I love traveling and exploring and was thrilled by the opportunity to visit Jordan and Israel for ten days. What started out as an opportunity to see new places became so much more. It was a pilgrimage to perspective, a journey to find some left behind pieces of myself again…
On the first day of our tour, as I bopped in the buoyant water of the Dead Sea I realized that even the most uninhabitable of places have a purpose. This hyper-saline body of water doesn’t allow any life to grow, but has amazing healing properties. With my skin tingling from the immense salt, whilst rubbing rejuvenating mud all over my body, I rediscovered the part of me that finds purpose in the brackish of places and times.

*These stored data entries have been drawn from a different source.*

Lemma episode_reward_in_unit m p eps w m' r n w' :
  (forall e a, 0 <= step_reward e a /\ step_reward e a <= 1) ->
  one_iteration m p eps w = (Returns (m', r, n), w') ->
  0 <= r /\ r <= 1.
Proof.
  intros Henv Hrun.
  pose proof (one_iteration_returns _ _ _ _ _ _ _ _ Hrun)
    as (steps & occ & E & _ & _ & -> & _).
  assert (Hsteps : unit_rewards steps).
  { unfold one_iteration in Hrun.
    apply bind_returns in Hrun as ([] & w1 & H1 & H).
    apply bind_returns in H as (l0 & w2 & H2 & H).
    apply bind_returns in H as (l & w3 & H3 & H).
    apply bind_returns in H as (m1 & w4 & [= _ <-] & [= _ _ _ <-]).
    injection H1 as <-. injection H2 as <- <-.
    destruct (while_unit_rewards _ _ _ _ Henv _ _ _ _ H3) as (evs & E3 & Hevs).
    simpl in E3.
    assert (E' : episode w w3 = EvEpisode p eps :: EvReset :: evs).
    { apply episode_app. rewrite E3. by rewrite <- !app_assoc. }
    rewrite E in E'. by injection E' as ->. }
  split; [apply foldl_pymax_ge_init|].
  destruct (foldl_pymax_in (rewards steps) 0) as [->|Hin]; [done|].
  unfold unit_rewards in Hsteps. rewrite List.Forall_forall in Hsteps.
  by apply Hsteps in Hin as [_ ?].
Qed.

Lemma slot_domain m p eps w m' r n w' i j c' :
  one_iteration m p eps w = (Returns (m', r, n), w') ->
  slot m' i j = Some c' -> is_Some (slot m i j).
Proof.
  intros Hrun Hc. unfold slot in *.
  pose proof (one_iteration_dims _ _ _ _ _ _ _ _ Hrun) as Hd.
  destruct (m' !! i) as [row'|] eqn:E'; [|done].
  assert (H1 : map length m' !! i = Some (length row'))
    by (by rewrite list_lookup_fmap, E').
  rewrite Hd, list_lookup_fmap in H1.
  destruct (m !! i) as [row|]; [|done]. simpl in H1.
  apply lookup_lt_is_Some. injection H1 as ->.
  by eapply lookup_lt_Some.
Qed.

(** X9: in an environment whose steps all pay a reward between 0 and 1,
    every running average of a training run stays between 0 and 1. *)
Theorem estimates_stay_in_unit_interval m i j c :
  (forall e a, 0 <= step_reward e a /\ step_reward e a <= 1) ->
  reachable m ->
  slot m i j = Some c ->
  0 <= value c /\ value c <= 1.
Proof.
  intros Henv Hm. revert i j c.
  induction Hm as [|m p eps w m' r n w' Hm IH Hrun]; intros i j c Hc.
  - unfold slot, initial_sa_valmat in Hc.
    destruct (replicate 16 _ !! i) as [row|] eqn:E; [|done].
    apply lookup_replicate in E as [-> _].
    apply lookup_replicate in Hc as [-> _]. simpl. split; lra.
  - pose proof (reachable_rectangular _ Hm) as Hrect.
    destruct (slot_domain _ _ _ _ _ _ _ _ _ _ _ Hrun Hc) as [c0 Hc0].
    pose proof (IH _ _ _ Hc0) as [Hv0 Hv1].
    pose proof (reachable_counts _ Hm _ _ _ Hc0) as Hcount.
    pose proof (episode_reward_in_unit _ _ _ _ _ _ _ _ Henv Hrun) as [Hr0 Hr1].
    rewrite (one_iteration_slot _ _ _ _ _ _ _ _ _ _ _ Hrun Hrect Hc0) in Hc.
    cbv zeta in Hc.
    destruct (Nat.leb_spec 1 (occurrences i j 0 (episode w w'))) as [Ho|_];
      injection Hc as <-; [|done].
    unfold update_cell, divisor. cbn [value count].
    destruct (average_between (value c0) r _ (count c0) Hcount
                (of_count_ge_1 _ Ho)) as [Hup Hdown].
    destruct (Qlt_le_dec r (value c0)) as [Hlt|Hle].
    + destruct (Hdown (Qlt_le_weak _ _ Hlt)) as [H1 H2]. split; lra.
    + destruct (Hup Hle) as [H1 H2]. split; lra.
Qed.

Lemma bind_step {A B} (m : M A) (k : A -> M B) (w w1 : world) (a : A) :
  m w = (Returns a, w1) -> bind m k w = k a w1.
Proof. unfold bind. by intros ->. Qed.

(** X10: how [train_and_test] ends once its warm-up and training loops
    have returned.  With [test_epochs] 0 the return statement fails, on
    the undefined name [test_win] or, if the kernel binds it, on the
    division by [test_epochs].  Otherwise the first test episode is
    played in full and the call fails right after it, on the local
    [wins] that was never assigned. *)
Theorem test_phase_fails policy train_epochs test_epochs w st1 w1 st2 w2 :
  warm_up (initial_sa_valmat, 0) w = (Returns st1, w1) ->
  training policy train_epochs st1 w1 = (Returns st2, w2) ->
  (test_epochs = 0%nat ->
   train_and_test policy train_epochs test_epochs w
   = (Raises (match test_win with
              | Some _ => ZeroDivisionError
              | None => NameError
              end), w2))
  /\ (forall m r n w3,
        (1 <= test_epochs)%nat ->
        one_iteration (fst st2) "tiny_epsilon" 0 w2
          = (Returns (m, r, n), w3) ->
        train_and_test policy train_epochs test_epochs w
        = (Raises UnboundLocalError, w3)).
Proof.
  intros H1 H2. destruct st1 as [m1 tw1]. destruct st2 as [m2 tw2].
  split.
  - intros ->. unfold train_and_test. cbv zeta.
    rewrite (bind_step _ _ _ _ _ H1). rewrite (bind_step _ _ _ _ _ H2).
    unfold testing. simpl for_eachM.
    unfold return_statement, bind, ret, read_global, lift, pydiv.
    by destruct test_win.
  - intros m r n w3 Hte H3. destruct test_epochs as [|te]; [lia|].
    unfold train_and_test. cbv zeta.
    rewrite (bind_step _ _ _ _ _ H1). rewrite (bind_step _ _ _ _ _ H2).
    unfold testing. rewrite <- cons_seq. cbn [for_eachM].
    simpl fst in H3. unfold bind at 1 2 3. rewrite H3. reflexivity.
Qed.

At the church of annunciation as I stand infront of the cave that Mary called home, I can almost hear the angel’s message to her. She was only 14 years old, an innocent virgin, and the weight of humanity lay on the baby to be born from her. Inside the cave stands an altar with the Latin inscription: “Here the Word was made flesh”. My heart weeps for this mother whom also knew the immense pain of seeing ones child suffering. In the broken pieces of all the mosaics from around the world, I see the beauty in the brokenness. The legacy of a promise delivered. The gratitude for a baby born to save me. Admiration for a mother whom boldly declares: “I am the Lord’s servant”. And in my heart echos this age old promise “I too am the Lord’s servant”.
As I walked the rest of the week in the footsteps of Jesus, visiting the places I have read about in the Bible, I felt my soul and spirit catching up with my body. I reconnected with myself, the person I became and the life I have.
On the sea of Galilea, traveling in a wooden boat, I praised and worshipped to my God whom calms the storm. As I looked out onto the quiet water, I realized that I truly love my life. And any day if given the choice, I will choose my kids and husband again. Our storms are part of our history (His Story), our hope and faith part of our legacy, and our love a vulnerable gift to be treasured.